Items listed in a dataset:
•••

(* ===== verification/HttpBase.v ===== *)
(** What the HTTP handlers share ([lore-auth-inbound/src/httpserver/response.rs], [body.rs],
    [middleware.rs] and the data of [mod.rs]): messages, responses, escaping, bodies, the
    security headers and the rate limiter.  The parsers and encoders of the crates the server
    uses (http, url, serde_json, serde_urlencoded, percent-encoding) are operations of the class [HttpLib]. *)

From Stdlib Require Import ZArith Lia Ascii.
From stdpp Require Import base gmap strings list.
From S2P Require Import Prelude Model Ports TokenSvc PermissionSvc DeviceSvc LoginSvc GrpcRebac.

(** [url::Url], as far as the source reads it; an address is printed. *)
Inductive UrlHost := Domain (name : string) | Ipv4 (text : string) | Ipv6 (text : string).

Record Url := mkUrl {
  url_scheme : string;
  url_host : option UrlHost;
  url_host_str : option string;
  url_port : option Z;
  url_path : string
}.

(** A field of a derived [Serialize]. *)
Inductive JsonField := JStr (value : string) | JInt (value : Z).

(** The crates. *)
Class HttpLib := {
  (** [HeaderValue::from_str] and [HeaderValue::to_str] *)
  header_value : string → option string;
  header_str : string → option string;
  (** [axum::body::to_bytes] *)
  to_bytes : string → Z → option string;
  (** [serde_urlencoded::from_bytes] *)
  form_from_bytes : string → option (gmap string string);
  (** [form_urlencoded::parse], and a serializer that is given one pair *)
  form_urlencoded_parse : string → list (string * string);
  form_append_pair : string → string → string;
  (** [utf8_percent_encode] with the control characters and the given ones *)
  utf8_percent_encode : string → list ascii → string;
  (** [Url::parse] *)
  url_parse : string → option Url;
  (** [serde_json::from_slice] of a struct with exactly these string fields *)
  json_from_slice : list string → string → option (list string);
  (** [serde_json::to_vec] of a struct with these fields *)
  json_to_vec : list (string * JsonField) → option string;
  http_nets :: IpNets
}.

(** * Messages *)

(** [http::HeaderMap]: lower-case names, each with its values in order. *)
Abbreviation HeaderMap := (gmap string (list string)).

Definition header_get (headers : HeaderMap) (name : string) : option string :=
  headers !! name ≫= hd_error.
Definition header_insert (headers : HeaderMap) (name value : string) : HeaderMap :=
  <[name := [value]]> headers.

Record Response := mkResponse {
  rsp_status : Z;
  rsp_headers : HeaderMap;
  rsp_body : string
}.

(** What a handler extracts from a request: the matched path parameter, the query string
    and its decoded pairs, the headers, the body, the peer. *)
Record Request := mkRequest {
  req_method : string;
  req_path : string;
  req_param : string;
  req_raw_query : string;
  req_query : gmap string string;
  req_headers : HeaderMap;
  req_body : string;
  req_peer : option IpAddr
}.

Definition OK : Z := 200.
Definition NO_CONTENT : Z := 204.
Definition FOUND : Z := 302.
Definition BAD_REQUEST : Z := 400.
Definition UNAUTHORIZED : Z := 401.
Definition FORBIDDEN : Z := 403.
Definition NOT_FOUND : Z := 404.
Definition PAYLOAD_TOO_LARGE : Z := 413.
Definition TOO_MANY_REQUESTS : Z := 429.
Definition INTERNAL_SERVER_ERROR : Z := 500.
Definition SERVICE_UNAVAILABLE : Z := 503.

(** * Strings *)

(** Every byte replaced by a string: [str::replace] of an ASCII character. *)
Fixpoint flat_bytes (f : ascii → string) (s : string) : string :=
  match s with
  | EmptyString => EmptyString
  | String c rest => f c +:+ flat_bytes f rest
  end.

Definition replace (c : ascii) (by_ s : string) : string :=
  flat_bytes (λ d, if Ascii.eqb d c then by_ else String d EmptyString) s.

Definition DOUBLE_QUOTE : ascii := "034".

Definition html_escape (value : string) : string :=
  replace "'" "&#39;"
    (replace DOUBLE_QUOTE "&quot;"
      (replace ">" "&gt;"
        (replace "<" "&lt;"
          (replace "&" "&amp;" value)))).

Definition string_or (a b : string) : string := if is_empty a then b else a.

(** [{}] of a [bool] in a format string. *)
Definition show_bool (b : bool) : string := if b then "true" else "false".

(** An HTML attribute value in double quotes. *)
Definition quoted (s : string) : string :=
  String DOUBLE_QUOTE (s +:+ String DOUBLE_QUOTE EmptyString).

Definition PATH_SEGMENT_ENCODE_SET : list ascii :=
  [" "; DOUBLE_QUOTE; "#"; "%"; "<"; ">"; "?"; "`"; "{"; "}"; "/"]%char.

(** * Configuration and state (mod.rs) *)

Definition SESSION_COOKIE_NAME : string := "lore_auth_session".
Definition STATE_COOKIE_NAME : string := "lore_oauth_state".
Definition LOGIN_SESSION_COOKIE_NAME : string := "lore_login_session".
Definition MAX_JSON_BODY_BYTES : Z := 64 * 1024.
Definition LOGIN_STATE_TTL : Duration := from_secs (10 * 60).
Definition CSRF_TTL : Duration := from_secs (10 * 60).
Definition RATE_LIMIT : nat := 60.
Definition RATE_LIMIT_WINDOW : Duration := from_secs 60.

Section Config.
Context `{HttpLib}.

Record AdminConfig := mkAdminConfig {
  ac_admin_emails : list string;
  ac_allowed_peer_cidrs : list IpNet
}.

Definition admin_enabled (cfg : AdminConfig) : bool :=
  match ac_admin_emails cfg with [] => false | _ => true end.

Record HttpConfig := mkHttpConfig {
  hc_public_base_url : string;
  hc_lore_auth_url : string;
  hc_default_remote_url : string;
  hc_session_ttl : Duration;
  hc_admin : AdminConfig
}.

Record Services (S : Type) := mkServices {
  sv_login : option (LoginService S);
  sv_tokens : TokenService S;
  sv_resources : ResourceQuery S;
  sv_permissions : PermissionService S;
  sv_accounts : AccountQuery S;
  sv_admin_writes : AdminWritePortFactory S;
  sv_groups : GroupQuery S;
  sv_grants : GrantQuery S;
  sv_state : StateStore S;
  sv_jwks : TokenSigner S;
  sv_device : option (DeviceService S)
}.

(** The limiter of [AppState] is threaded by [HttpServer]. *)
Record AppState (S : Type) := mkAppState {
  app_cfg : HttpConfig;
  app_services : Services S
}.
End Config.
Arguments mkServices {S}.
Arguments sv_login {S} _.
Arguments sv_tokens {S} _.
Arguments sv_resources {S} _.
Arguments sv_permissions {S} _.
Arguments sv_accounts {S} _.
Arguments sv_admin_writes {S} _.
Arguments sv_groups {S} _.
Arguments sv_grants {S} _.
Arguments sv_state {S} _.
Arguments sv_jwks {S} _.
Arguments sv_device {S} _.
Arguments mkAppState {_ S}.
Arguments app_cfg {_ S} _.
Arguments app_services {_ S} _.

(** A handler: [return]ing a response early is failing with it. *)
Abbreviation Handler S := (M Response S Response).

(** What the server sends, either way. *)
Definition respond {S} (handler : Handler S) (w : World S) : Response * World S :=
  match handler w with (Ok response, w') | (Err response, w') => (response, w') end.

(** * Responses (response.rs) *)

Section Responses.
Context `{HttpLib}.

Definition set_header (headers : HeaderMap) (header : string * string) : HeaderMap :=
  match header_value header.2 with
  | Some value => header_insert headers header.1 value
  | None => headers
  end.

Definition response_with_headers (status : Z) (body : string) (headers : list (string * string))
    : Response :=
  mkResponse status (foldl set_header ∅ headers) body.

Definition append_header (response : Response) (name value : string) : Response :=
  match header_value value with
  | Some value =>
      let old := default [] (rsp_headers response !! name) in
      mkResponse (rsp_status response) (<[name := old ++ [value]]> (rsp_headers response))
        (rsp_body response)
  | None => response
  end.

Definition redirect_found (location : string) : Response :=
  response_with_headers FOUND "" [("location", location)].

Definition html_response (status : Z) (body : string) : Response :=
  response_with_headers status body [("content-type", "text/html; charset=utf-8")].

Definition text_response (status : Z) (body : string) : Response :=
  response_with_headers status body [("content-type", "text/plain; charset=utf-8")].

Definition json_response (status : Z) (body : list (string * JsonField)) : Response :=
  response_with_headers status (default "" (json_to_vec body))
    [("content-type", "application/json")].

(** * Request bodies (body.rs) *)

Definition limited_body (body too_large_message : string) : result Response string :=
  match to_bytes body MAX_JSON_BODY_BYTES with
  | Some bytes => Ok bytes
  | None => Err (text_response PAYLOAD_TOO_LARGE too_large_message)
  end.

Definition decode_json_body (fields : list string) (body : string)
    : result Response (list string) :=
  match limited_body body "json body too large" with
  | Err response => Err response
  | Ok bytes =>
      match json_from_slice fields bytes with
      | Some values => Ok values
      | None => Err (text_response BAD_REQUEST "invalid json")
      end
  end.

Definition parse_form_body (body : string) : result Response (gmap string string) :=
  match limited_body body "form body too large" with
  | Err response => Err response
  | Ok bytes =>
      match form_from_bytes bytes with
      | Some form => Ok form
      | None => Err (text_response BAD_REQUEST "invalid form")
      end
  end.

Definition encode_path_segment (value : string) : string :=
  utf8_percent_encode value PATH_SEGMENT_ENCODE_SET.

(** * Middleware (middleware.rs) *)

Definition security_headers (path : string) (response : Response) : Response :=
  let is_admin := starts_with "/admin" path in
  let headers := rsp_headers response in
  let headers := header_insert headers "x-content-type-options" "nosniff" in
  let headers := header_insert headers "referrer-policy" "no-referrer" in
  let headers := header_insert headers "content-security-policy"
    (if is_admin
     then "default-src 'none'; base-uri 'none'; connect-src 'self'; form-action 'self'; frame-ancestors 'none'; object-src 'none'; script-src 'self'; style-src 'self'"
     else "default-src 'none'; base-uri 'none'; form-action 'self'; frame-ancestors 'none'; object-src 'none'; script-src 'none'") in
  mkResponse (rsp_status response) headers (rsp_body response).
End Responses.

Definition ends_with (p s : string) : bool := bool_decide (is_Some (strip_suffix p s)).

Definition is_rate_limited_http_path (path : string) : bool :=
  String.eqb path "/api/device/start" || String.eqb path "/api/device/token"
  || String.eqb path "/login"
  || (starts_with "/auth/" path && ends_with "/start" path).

•••

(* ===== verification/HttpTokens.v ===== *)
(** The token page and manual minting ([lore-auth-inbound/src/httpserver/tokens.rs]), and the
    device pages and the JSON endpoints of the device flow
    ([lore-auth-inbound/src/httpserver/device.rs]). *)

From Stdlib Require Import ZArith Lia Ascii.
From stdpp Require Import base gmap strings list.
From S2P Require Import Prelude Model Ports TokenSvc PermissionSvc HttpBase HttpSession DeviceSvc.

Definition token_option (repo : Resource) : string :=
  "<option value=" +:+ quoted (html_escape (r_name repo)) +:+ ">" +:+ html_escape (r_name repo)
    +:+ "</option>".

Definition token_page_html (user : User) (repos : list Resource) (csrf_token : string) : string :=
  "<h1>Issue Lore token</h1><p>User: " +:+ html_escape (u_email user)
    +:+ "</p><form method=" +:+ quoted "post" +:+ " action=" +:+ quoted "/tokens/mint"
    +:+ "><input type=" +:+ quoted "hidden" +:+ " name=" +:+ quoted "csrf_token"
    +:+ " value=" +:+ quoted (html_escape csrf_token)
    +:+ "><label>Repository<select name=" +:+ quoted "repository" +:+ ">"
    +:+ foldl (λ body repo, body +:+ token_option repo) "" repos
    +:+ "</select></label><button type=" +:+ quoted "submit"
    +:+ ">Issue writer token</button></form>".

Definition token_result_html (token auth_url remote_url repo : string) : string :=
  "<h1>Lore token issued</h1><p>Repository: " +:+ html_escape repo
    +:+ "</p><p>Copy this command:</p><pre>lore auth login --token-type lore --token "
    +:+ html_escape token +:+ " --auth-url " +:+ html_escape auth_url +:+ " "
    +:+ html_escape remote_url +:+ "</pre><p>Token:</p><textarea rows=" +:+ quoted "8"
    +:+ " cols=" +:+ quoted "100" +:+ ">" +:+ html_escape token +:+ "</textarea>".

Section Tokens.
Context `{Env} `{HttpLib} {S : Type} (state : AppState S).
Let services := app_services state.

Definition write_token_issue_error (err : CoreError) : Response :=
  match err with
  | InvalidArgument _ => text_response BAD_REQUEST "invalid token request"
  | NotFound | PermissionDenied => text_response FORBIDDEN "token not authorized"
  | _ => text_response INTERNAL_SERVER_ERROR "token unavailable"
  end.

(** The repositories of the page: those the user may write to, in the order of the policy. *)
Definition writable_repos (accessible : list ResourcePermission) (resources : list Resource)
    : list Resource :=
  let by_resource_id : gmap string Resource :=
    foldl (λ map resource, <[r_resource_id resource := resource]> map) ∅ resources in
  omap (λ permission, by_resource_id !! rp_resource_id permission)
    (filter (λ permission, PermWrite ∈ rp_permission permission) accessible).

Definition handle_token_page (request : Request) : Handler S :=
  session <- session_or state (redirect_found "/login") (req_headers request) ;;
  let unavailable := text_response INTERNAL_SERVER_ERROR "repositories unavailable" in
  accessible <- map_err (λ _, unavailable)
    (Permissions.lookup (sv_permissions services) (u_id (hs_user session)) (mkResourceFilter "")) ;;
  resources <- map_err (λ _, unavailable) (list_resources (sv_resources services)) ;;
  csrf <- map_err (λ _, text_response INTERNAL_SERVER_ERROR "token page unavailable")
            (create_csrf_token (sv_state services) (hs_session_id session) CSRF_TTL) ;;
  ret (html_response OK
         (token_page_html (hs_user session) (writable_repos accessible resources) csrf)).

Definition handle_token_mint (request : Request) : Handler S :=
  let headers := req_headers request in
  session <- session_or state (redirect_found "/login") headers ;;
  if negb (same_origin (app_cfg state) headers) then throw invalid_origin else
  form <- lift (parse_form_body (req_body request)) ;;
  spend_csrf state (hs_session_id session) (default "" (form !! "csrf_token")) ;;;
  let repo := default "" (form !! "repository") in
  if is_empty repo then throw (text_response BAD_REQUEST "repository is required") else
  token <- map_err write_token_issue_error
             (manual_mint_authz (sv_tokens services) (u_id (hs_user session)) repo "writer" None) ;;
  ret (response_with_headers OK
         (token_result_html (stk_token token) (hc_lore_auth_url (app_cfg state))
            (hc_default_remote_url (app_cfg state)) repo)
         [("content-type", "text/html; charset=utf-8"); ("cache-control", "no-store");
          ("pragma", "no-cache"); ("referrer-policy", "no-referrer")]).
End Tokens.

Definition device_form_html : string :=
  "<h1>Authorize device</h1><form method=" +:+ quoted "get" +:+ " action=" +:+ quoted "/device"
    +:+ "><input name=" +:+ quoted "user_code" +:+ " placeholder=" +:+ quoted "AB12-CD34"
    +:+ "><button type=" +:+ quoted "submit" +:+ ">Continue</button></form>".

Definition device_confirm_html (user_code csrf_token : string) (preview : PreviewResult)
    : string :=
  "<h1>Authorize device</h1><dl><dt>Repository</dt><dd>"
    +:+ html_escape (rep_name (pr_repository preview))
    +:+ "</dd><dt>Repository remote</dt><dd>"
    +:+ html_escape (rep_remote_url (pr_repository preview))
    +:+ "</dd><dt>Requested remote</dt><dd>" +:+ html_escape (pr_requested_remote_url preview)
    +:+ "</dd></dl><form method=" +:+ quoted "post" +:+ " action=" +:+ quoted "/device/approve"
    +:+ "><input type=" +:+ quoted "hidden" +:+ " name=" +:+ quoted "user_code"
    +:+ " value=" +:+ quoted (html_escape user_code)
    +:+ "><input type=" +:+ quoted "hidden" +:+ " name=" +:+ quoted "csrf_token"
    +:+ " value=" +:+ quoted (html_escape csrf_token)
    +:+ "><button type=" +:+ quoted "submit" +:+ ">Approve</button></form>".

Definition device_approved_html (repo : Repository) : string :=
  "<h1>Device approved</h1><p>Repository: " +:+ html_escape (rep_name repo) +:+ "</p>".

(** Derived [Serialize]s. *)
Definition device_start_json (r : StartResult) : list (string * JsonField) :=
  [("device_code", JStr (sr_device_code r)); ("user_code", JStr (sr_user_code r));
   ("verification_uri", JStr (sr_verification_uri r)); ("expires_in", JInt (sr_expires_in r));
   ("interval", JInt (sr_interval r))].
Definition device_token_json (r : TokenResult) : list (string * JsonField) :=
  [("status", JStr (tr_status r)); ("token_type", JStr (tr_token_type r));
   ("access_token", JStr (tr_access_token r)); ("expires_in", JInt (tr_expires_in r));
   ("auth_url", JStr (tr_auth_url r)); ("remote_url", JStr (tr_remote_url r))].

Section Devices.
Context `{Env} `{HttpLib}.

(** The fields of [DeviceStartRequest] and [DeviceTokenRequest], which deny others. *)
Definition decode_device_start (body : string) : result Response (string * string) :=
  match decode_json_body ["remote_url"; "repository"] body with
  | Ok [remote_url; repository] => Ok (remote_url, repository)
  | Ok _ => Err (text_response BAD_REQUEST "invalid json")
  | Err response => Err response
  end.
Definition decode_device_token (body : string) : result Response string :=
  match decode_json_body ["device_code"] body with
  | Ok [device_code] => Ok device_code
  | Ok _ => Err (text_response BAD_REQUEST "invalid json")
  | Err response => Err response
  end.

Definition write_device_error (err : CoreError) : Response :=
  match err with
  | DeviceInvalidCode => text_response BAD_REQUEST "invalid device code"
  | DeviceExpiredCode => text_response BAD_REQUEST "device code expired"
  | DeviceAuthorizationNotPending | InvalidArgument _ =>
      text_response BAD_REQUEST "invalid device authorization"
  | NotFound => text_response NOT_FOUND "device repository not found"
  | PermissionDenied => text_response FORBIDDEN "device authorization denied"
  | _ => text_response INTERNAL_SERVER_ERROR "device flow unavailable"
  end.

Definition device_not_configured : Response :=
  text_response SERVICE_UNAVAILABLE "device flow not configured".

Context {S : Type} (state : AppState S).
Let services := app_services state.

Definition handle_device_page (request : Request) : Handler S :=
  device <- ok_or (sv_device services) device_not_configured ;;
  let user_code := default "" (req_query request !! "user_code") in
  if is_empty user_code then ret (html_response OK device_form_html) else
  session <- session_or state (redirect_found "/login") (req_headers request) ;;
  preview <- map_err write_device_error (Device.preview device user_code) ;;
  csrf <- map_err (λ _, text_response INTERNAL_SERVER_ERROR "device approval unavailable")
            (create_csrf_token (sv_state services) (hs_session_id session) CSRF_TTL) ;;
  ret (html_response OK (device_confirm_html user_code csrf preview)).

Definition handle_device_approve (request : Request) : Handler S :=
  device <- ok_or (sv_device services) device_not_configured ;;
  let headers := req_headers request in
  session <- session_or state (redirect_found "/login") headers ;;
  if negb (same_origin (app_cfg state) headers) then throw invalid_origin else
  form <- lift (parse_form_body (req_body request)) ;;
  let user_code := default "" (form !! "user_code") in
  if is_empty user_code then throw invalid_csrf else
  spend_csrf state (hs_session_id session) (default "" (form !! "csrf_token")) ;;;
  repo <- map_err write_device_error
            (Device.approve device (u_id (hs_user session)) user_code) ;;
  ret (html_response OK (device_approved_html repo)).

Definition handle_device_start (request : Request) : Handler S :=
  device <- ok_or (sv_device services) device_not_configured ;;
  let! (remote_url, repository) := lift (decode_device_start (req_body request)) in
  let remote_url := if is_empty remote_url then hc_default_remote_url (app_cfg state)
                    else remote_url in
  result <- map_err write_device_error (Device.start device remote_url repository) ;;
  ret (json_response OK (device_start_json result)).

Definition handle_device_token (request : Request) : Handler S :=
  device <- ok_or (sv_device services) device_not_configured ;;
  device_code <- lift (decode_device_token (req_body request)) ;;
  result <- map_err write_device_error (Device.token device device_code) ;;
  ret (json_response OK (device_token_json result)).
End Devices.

•••

WHAT TO WORK ON:
In the records above, find the line with "(* ===== verification/HttpBase.v ===== *)"; write out exactly that line and each one after it, stopping after the line with "(** A field of a derived [Serialize]. *)".

EXERCISE RESULT:
(* ===== verification/HttpBase.v ===== *)
(** What the HTTP handlers share ([lore-auth-inbound/src/httpserver/response.rs], [body.rs],
    [middleware.rs] and the data of [mod.rs]): messages, responses, escaping, bodies, the
    security headers and the rate limiter.  The parsers and encoders of the crates the server
    uses (http, url, serde_json, serde_urlencoded, percent-encoding) are operations of the class [HttpLib]. *)

From Stdlib Require Import ZArith Lia Ascii.
From stdpp Require Import base gmap strings list.
From S2P Require Import Prelude Model Ports TokenSvc PermissionSvc DeviceSvc LoginSvc GrpcRebac.

(** [url::Url], as far as the source reads it; an address is printed. *)
Inductive UrlHost := Domain (name : string) | Ipv4 (text : string) | Ipv6 (text : string).

Record Url := mkUrl {
  url_scheme : string;
  url_host : option UrlHost;
  url_host_str : option string;
  url_port : option Z;
  url_path : string
}.

(** A field of a derived [Serialize]. *)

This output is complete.